UK: Statutory Notices: The Impact of the Reforms to the Landlord and Tenant Act 1954

Last Updated: 12 April 2004
Article by Stephanie Thomas

Originally published March 2004

Commencing on 1st June 2004, statutory notices served by parties under a lease must comply with the reforms to the Landlord and Tenant Act 1954 which have been introduced by the Regulatory Reform (Business Tenancies) (England and Wales) Order 2003. Revised notices will be introduced by Statutory Instrument prior to June 2004.

A landlord who wishes to terminate a tenancy protected by the 1954 Act must serve a Section 25 notice stating whether or not he is opposed to renewal and, if so, on which of the grounds under Section 30(1) of the 1954 Act. Similarly, a tenant who wishes to bring his current tenancy to an end and seek a new one must serve a Section 26 notice.

A Summary of the Changes Relating to Section 25 Notices

  • A landlord’s Section 25 notice must state his proposals as to the property to be comprised in the new tenancy, the rent and other terms of the tenancy. The form of the notice will make it clear that the tenant is not bound to accept the landlord’s proposals.
  • A tenant need not serve a counternotice to a Section 25 notice stating whether or not he is willing to give up possession.
  • Following service of a "negative" Section 25 notice or having given a "negative" counternotice to a tenant’s Section 26 request, a landlord may apply to the court for an Order terminating the tenancy without a new one being granted.

At present a landlord does not have to state his proposals for a new tenancy until responding to a tenant’s court application for a new tenancy. Early disclosure of a landlord’s proposals is intended to speed up negotiations and enable a tenant to make a commercial decision at an early stage as to whether to remain in occupation.

Over the years many tenants have lost their rights to renew their leases by failing to serve a counternotice to a landlord’s Section 25 notice stating whether or not they intend to give up possession of the premises on the date specified in the landlord’s notice. This was not what was intended by the original statutory provisions. Furthermore, a landlord cannot rely on a counternotice given by a tenant stating that he does not intend to give up possession as the tenant can still terminate his tenancy by vacating on or before the contractual term date and is not bound to apply to renew his lease having given such counternotice. Therefore, the Regulatory Reform Committee found that the potential detriment to a tenant in failing to serve a counternotice and losing his rights outweighed any benefit to a landlord in receiving a counternotice upon which he could place little reliance.

The objective of the legislative changes is to encourage the regeneration of the affairs of individuals and businesses following an insolvency situation.

A Summary of the Changes Relating to Section 27 Notices

  • A tenant will not need to serve notice stating that he will vacate on or before the expiry of the term. This enshrines in statute the Court of Appeal’s decision in Esselte AB -v- Pearl Assurance Plc in 1997.
  • A tenant who is holding over following the expiry of the contractual term of his tenancy need only serve three months’ notice. The notice need not expire on a quarter day.
  • Upon the determination of a continuation tenancy between quarter days, rent will be apportioned and a tenant will only have to pay for the period of his occupation.

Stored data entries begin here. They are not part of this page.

Create HintDb wire.
#[export] Hint Resolve put_u64_ok put_u32_ok put_str_ok : wire.
#[export] Hint Extern 2 (bytes_ok (concat _)) => apply concat_ok : wire.
#[export] Hint Extern 1 (Forall bytes_ok (_ :: _)) => constructor : wire.
#[export] Hint Extern 1 (Forall bytes_ok []) => constructor : wire.

Lemma reads_str {E} s (e : E) :
  Z.of_nat (String.length s) <= 65536 -> reads (field get_str e) (put_str s) s.
Proof.
  intros Hs pre post Hok Hsz. rewrite put_str_bytes in *. rewrite <- app_assoc in Hok, Hsz |- *.
  set (n := Z.of_nat (String.length s)) in *. rewrite u32_small in * by (unfold in_u32; lia).
  pose proof (reads_u32 n tt ltac:(unfold in_u32; lia) pre _ Hok Hsz) as Hn.
  unfold field in Hn |- *. unfold get_str.
  destruct (get_u32 _ _) as [n' p'| |] eqn:Hget; try done. injection Hn as -> ->.
  rewrite bool_decide_false by lia. rewrite (app_assoc pre) in Hsz |- *.
  rewrite read_at_app; [| lia | unfold bsize; by rewrite length_string_bytes | done].
  rewrite take_app_length' by (rewrite length_string_bytes; lia).
  by rewrite bytes_string_bytes, app_assoc.
Qed.

Lemma reads_done {E A} (v w : A) : v = w -> reads (E := E) (rret v) (concat []) w.
Proof. intros ->. apply reads_ret. Qed.

Lemma bool_word_word b : in_u32 (bool_word b).
Proof. by destruct b. Qed.
Lemma word_bool_word b : word_bool (bool_word b) = b.
Proof. by destruct b. Qed.
Lemma enum_word `{CxxEnum A} (e : A) : in_u32 (enum_to_u32 e).
Proof. apply u32_range. Qed.

#[export] Hint Resolve bool_word_word enum_word reads_u64 reads_u32 reads_str : wire.
#[export] Hint Extern 1 (in_u64 (gen_value _)) => assumption : wire.
Create Rewrite HintDb wire.
#[export] Hint Rewrite word_bool_word : wire.

(** Follows a reader along the fields of a layout. *)
Ltac read_fields :=
  unfold cu64, cu32, cstr;
  repeat first
    [ apply reads_done
    | apply reads_check
    | eapply reads_bind; [solve [auto with wire]|] ].

(** What a counted sequence of an encoding that fits leaves for its elements. *)
Lemma bsize_concat_elem {A} (put : A -> bytes) l x :
  x ∈ l -> bsize (put x) <= bsize (concat (put <$> l)).
Proof.
  intros Hx. induction l as [|y l IH]; [by apply elem_of_nil in Hx|].
  cbn [fmap list_fmap concat]. rewrite bsize_app.
  pose proof (bsize_nonneg (put y)). pose proof (bsize_nonneg (concat (put <$> l))).
  apply elem_of_cons in Hx as [-> | Hx]; [lia|]. specialize (IH Hx). unfold fmap in *. lia.
Qed.

Lemma bsize_concat_length {A} (put : A -> bytes) l :
  (forall x, 0 < bsize (put x)) -> Z.of_nat (length l) <= bsize (concat (put <$> l)).
Proof.
  intros Hp. induction l as [|y l IH]; [done|].
  cbn [fmap list_fmap concat length]. rewrite bsize_app. specialize (Hp y). unfold fmap in *. lia.
Qed.

(** Unfolds the size of a layout into the sizes of its fields. *)
Ltac layout_size H :=
  cbn [concat] in H;
  rewrite ?bsize_app, ?bsize_put_u64, ?bsize_put_u32, ?bsize_put_str in H.

(** *** Reservation requests *)

Lemma reads_reserve n c :
  in_u64 n -> Z.of_nat (String.length c) <= 65536 ->
  reads read_reserve (encode_reserve n c) (n, c).
Proof. intros Hn Hc. unfold read_reserve, encode_reserve. by read_fields. Qed.

(** *** Devices *)

(** The fields of a device that travel hold values of their types. *)
Record device_wire (d : CxlDevice) : Prop := {
  dw_generation : in_u64 (gen_value (dev_generation d));
  dw_total : in_u64 (dev_total_physical_bytes d);
  dw_online : in_u64 (dev_online_bytes d);
  dw_volatility : enum_canonical (dev_volatility d);
  dw_state : enum_canonical (dev_state d);
  dw_provenance : enum_canonical (dev_provenance d);
  dw_locality : enum_canonical (econ_locality (dev_economics d));
  dw_accelerator : enum_canonical (dev_accelerator_access d);
}.

(** The device a coordinator holds after publication: what travels comes from [d], the
    descriptive fields are fixed, the rest is that of the object [d0] assigned to. *)
Definition published_device (d d0 : CxlDevice) : CxlDevice :=
  mkDevice (dev_id d) (dev_generation d) (mkId (id_str (dev_id d) +:+ "-boot"))
    ("control:" +:+ id_str (dev_id d)) "VEND:0001 DEVI:0001" "Type-3" "memory" (dev_host d)
    (dev_ports d0) (dev_switch_ancestry d0) (dev_total_physical_bytes d) (dev_online_bytes d)
    (dev_volatility d) (dev_sharing d0) (dev_multi_host_capable d0) (dev_interleave_capable d0)
    (dev_accelerator_access d) HealthState_HEALTHY (dev_state d) (dev_capabilities d0)
    (econ_set_locality (dev_economics d0) (econ_locality (dev_economics d))) (dev_provenance d)
    (dev_evidence_generation d0) (dev_evidence_current d) (dev_firmware_metadata d0)
    "multiprocess".

Lemma mkId_str {T} (i : Id T) : mkId (id_str i) = i.
Proof. by destruct i. Qed.
Lemma mkGen_value {T} (g : Generation T) : mkGen (gen_value g) = g.
Proof. by destruct g. Qed.
#[export] Hint Rewrite @mkId_str @mkGen_value : wire.

Lemma reads_device d d0 :
  device_wire d -> Z.of_nat (String.length (id_str (dev_id d))) <= 65536 ->
  Z.of_nat (String.length (id_str (dev_host d))) <= 65536 ->
  reads (read_device d0) (encode_device d) (published_device d d0).
Proof.
  intros [] Hid Hhost. unfold read_device, encode_device. read_fields.
  autorewrite with wire. rewrite !enum_u32_round_trip by done. unfold published_device.
  f_equal. case_bool_decide; by simpl.
Qed.

(** *** Pools *)

Record member_wire (m : PoolMember) : Prop := {
  mw_generation : in_u64 (gen_value (mem_device_generation m));
  mw_nominal : in_u64 (mem_nominal_bytes m);
  mw_locality : enum_canonical (mem_locality m);
}.

Lemma reads_pool_member m :
  member_wire m -> bsize (put_pool_member m) <= kMaxPayloadBytes ->
  reads get_pool_member (put_pool_member m) m.
Proof.
  intros [] Hsz. unfold put_pool_member in *. layout_size Hsz. unfold kMaxPayloadBytes, bsize in Hsz.
  unfold get_pool_member.
  assert (Z.of_nat (String.length (id_str (mem_device m))) <= 65536) by lia.
  assert (Z.of_nat (String.length (mem_failure_domain m)) <= 65536) by lia.
  read_fields. autorewrite with wire. rewrite enum_u32_round_trip by done. by destruct m.
Qed.

Lemma reads_pool pid gen ms ms0 :
  gen_wf gen -> Forall member_wire ms -> bsize (encode_pool pid gen ms) <= kMaxPayloadBytes ->
  reads (read_pool ms0) (encode_pool pid gen ms) (pid, gen, ms0 ++ ms).
Proof.
  intros Hg Hms Hsz. unfold encode_pool in *. unfold kMaxPayloadBytes in Hsz.
  assert (Z.of_nat (length ms) <= bsize (concat (put_pool_member <$> ms))) as Hlen.
  { apply bsize_concat_length. intros m. unfold put_pool_member. cbn [concat].
    rewrite ?bsize_app, ?bsize_put_u64. unfold bsize. lia. }
  assert (forall m, m ∈ ms -> bsize (put_pool_member m) <= bsize (concat (put_pool_member <$> ms)))
    as Helem by (intros; by apply bsize_concat_elem).
  layout_size Hsz. pose proof (bsize_nonneg []).
  assert (Z.of_nat (String.length (id_str pid)) <= 65536) by lia.
  rewrite u32_small by (unfold in_u32; lia). unfold read_pool.
  assert (in_u32 (Z.of_nat (length ms))) by (unfold in_u32; lia).
  unfold cu64, cu32, cstr. do 3 (eapply reads_bind; [auto with wire|]).
  apply reads_check; [rewrite bool_decide_false by lia; done|].
  rewrite Nat2Z.id. eapply reads_bind.
  { apply reads_repeat. apply Forall_forall. intros m Hm. apply reads_pool_member.
    - by apply (Forall_forall member_wire ms).
    - unfold kMaxPayloadBytes. specialize (Helem m Hm). lia. }
  apply reads_done. by autorewrite with wire.
Qed.

(** *** Regions *)

(** The region a coordinator holds after publication, assigned over [r0]. *)
Definition published_region (rid : RegionId) (gen : RegionGeneration) (pid : PoolId)
    (members : list DeviceId) (nbytes : Z) (loc : LocalityClass) (tier : TierClass)
    (st : RegionState) (r0 : CxlRegion) : CxlRegion :=
  let ms := reg_member_devices r0 ++ members in
  mkRegion rid gen pid ms (reg_interleave_set r0) nbytes (bool_decide (1 < length ms)%nat) st
    (reg_decoders r0) (reg_windows r0) (reg_access_mode r0) (reg_consumer_scope r0) loc tier
    HealthState_HEALTHY (reg_reserved_bytes r0) (reg_committed_bytes r0) Provenance_SYNTHETIC
    (mkGen 1) true (reg_device_local r0).

Lemma reads_region rid gen pid ms n loc tier st r0 :
  gen_wf gen -> in_u64 n -> enum_canonical loc -> enum_canonical tier -> enum_canonical st ->
  bsize (encode_region rid gen pid ms n loc tier st) <= kMaxPayloadBytes ->
  reads (read_region r0) (encode_region rid gen pid ms n loc tier st)
    (published_region rid gen pid ms n loc tier st r0).
Proof.
  intros Hg Hn Hloc Htier Hst Hsz. unfold encode_region in *. unfold kMaxPayloadBytes in Hsz.
  set (put := fun m : DeviceId => put_str (id_str m)) in *.
  assert (Z.of_nat (length ms) <= bsize (concat (put <$> ms))) as Hlen.
  { apply bsize_concat_length. intros m. unfold put. rewrite bsize_put_str. lia. }
  assert (forall m, m ∈ ms -> bsize (put m) <= bsize (concat (put <$> ms)))
    as Helem by (intros; by apply bsize_concat_elem).
  layout_size Hsz. pose proof (bsize_nonneg []).
  assert (Z.of_nat (String.length (id_str pid)) <= 65536) by lia.
  assert (Z.of_nat (String.length (id_str rid)) <= 65536) by lia.
  rewrite u32_small by (unfold in_u32; lia). unfold read_region.
  assert (in_u32 (Z.of_nat (length ms))) by (unfold in_u32; lia).
  unfold cu64, cu32, cstr. do 4 (eapply reads_bind; [auto with wire|]).
  apply reads_check; [rewrite bool_decide_false by lia; done|].
  rewrite Nat2Z.id. eapply reads_bind.
  { apply reads_repeat. apply Forall_forall. intros m Hm. specialize (Helem m Hm).
    unfold put in *. rewrite bsize_put_str in Helem. rewrite <- (app_nil_r (put_str _)).
    eapply (reads_bind _ _ _ []); [apply reads_str; lia|]. apply reads_done.
    by autorewrite with wire. }
  do 4 (eapply reads_bind; [auto with wire|]). apply reads_done.
  unfold published_region. autorewrite with wire. by rewrite !enum_u32_round_trip.
Qed.

(** ** The encodings are well formed *)

Lemma encode_device_ok d : bytes_ok (encode_device d).
Proof. unfold encode_device. auto 20 with wire. Qed.
Lemma encode_reserve_ok n c : bytes_ok (encode_reserve n c).
Proof. unfold encode_reserve. auto with wire. Qed.
Lemma concat_fmap_ok {A} (put : A -> bytes) l :
  (forall x, bytes_ok (put x)) -> bytes_ok (concat (put <$> l)).
Proof. intros Hp. apply concat_ok, Forall_fmap, Forall_true. exact Hp. Qed.
Lemma put_pool_member_ok m : bytes_ok (put_pool_member m).
Proof. unfold put_pool_member. auto 20 with wire. Qed.
#[export] Hint Resolve put_pool_member_ok : wire.
Lemma encode_pool_ok pid gen ms : bytes_ok (encode_pool pid gen ms).
Proof.
  unfold encode_pool. apply concat_ok. rewrite !Forall_cons, Forall_nil.
  assert (bytes_ok (concat (put_pool_member <$> ms))) by (apply concat_fmap_ok; auto with wire).
  auto 20 with wire.
Qed.
Lemma encode_region_ok rid gen pid ms n loc tier st :
  bytes_ok (encode_region rid gen pid ms n loc tier st).
Proof.
  unfold encode_region. apply concat_ok. rewrite !Forall_cons, Forall_nil.
  assert (bytes_ok (concat ((fun m : DeviceId => put_str (id_str m)) <$> ms))) by (apply concat_fmap_ok; auto with wire).
  auto 20 with wire.
Qed.

(** A payload decodes to a value, and refuses any bytes after it. *)
Definition payload_decodes {A} (dec : bytes -> Outcome unit A) (p : bytes) (v : A) : Prop :=
  dec p = Got v (bsize p) /\
  forall extra, bytes_ok extra -> extra <> [] -> bsize (p ++ extra) <= UINT64_MAX ->
    dec (p ++ extra) = Refused tt.

Lemma reads_payload {A} (r : Reader unit A) p v :
  reads r p v -> bytes_ok p -> bsize p <= kMaxPayloadBytes ->
  payload_decodes (run_reader (read x <- r; read _ <- at_end tt; rret x)) p v.
Proof.
  intros Hr Hok Hsz. unfold kMaxPayloadBytes in Hsz.
  split; [apply reads_run; (done || unfold UINT64_MAX; lia)|].
  intros extra He Hne Hs. specialize (Hr [] extra). simpl in Hr.
  unfold run_reader, rbind. change 0 with (bsize []). rewrite Hr by (done || by apply Forall_app).
  unfold at_end. rewrite bsize_app.
  destruct (Z.eqb_spec (bsize p) (bsize p + bsize extra)) as [Heq|]; [|done].
  destruct extra; [done|]. unfold bsize in Heq. simpl in Heq. lia.
Qed.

The absence of the need for notice to a landlord of a tenant’s intention to vacate the premises is clearly favourable to tenants but provides landlords with no indication of a tenant’s intention concerning the premises. This will increase the risk of rental voids as landlords will often have little or no notice before having to market vacant premises.

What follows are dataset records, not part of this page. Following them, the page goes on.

(* ===== verification/Coordinator.v ===== *)
(** * The coordinator process ([multiprocess/coordinator_main.cpp])

    A thread per connection reads frames and dispatches them to the engine; the threads
    share the engine, whose every call is one critical section, and the table of workers,
    guarded by a lock of its own. What a thread does between two frames is a [Prog]: a
    sequence of calls of the engine and of effects, in the order of the source, with what
    follows depending on what a call returned. Running one thread alone gives the
    behaviour of a request; interleaving the programs of all connections, call by call,
    gives the behaviour of the process.

    Each connection owns a [WorkerState]; the table maps a boot identity to the
    connection whose state it points to, as the shared pointer of the source does, so two
    connections that announce the same identity share one entry. *)
From S2P Require Import Prelude.
From S2P Require Import Identity.
From S2P Require Import Enums.
From S2P Require Import Records.
From S2P Require Import Selection.
From S2P Require Import Fabric.
From S2P Require Import Crc.
From S2P Require Import Protocol.
From S2P Require Import Readers.
From S2P Require Import Codec.
From S2P Require Import Args.

(** ** Calls of the engine *)

(** The calls the coordinator makes, with the type of their answers. *)
Inductive FabricCall : Type -> Type :=
  | CEpoch : FabricCall CoordinatorEpoch
  | CPolicyGeneration : FabricCall PolicyGeneration
  | CRegisterDevice (d : CxlDevice) (ctx : AuthorityContext) : FabricCall DecisionReason
  | CReserve (req : AdmissionRequest) (ctx : AuthorityContext) : FabricCall ReserveOutcome
  | CCommit (rid : ReservationId) (ctx : AuthorityContext) : FabricCall ReserveOutcome
  | CRelease (rid : ReservationId) (ctx : AuthorityContext) : FabricCall ReserveOutcome
  | CCreatePool (p : CxlPool) (ctx : AuthorityContext) : FabricCall DecisionReason
  | CRevalidatePool (id : PoolId) (ctx : AuthorityContext) : FabricCall DecisionReason
  | CCreateRegion (r : CxlRegion) (ctx : AuthorityContext) : FabricCall DecisionReason
  | CRevalidateRegion (id : RegionId) (ctx : AuthorityContext) : FabricCall DecisionReason
  | CMarkDeviceRevalidation (d : DeviceId) (ctx : AuthorityContext) : FabricCall DecisionReason
  | CSnapshot : FabricCall StateSnapshot
  | CExport : FabricCall PersistedState.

A Summary of the Changes Relating to Section 40 Notices

  • A Section 40 notice served by a landlord on a tenant seeking information will also require the tenant to state whether there has been a contracting out of any sub-letting or whether a Section 25 or Section 26 notice has been served.
  • A Section 40 notice served by the tenant on the landlord will require the landlord to state, where there is a superior lease, whether a Section 25 or Section 26 notice has been served.
  • If within six months beginning with the date of service of a Section 40 notice the party responding becomes aware that information is not, or is no longer correct, he must give the correct information within one month of becoming aware of it.
  • A recipient of a Section 40 notice who has transferred his interest and given notice of the transfer and the name and address of the transferee will cease to be under any duty imposed by Section 40.
  • Breach of the duty to provide information may lead to proceedings to breach of statutory duty leading to a claim for damages.

Transitional Provisions

The amendments will not be retrospective and where a Section 25, Section 26 or Section 27 notice was given prior to the coming into force of the Order, the current statutory provisions will apply to the steps taken in consequence of service of the notices and the 2003 Order will not, therefore, take effect.

© RadcliffesLeBrasseur

The content of this article is intended to provide a general guide to the subject matter. Specialist advice should be sought about your specific circumstances.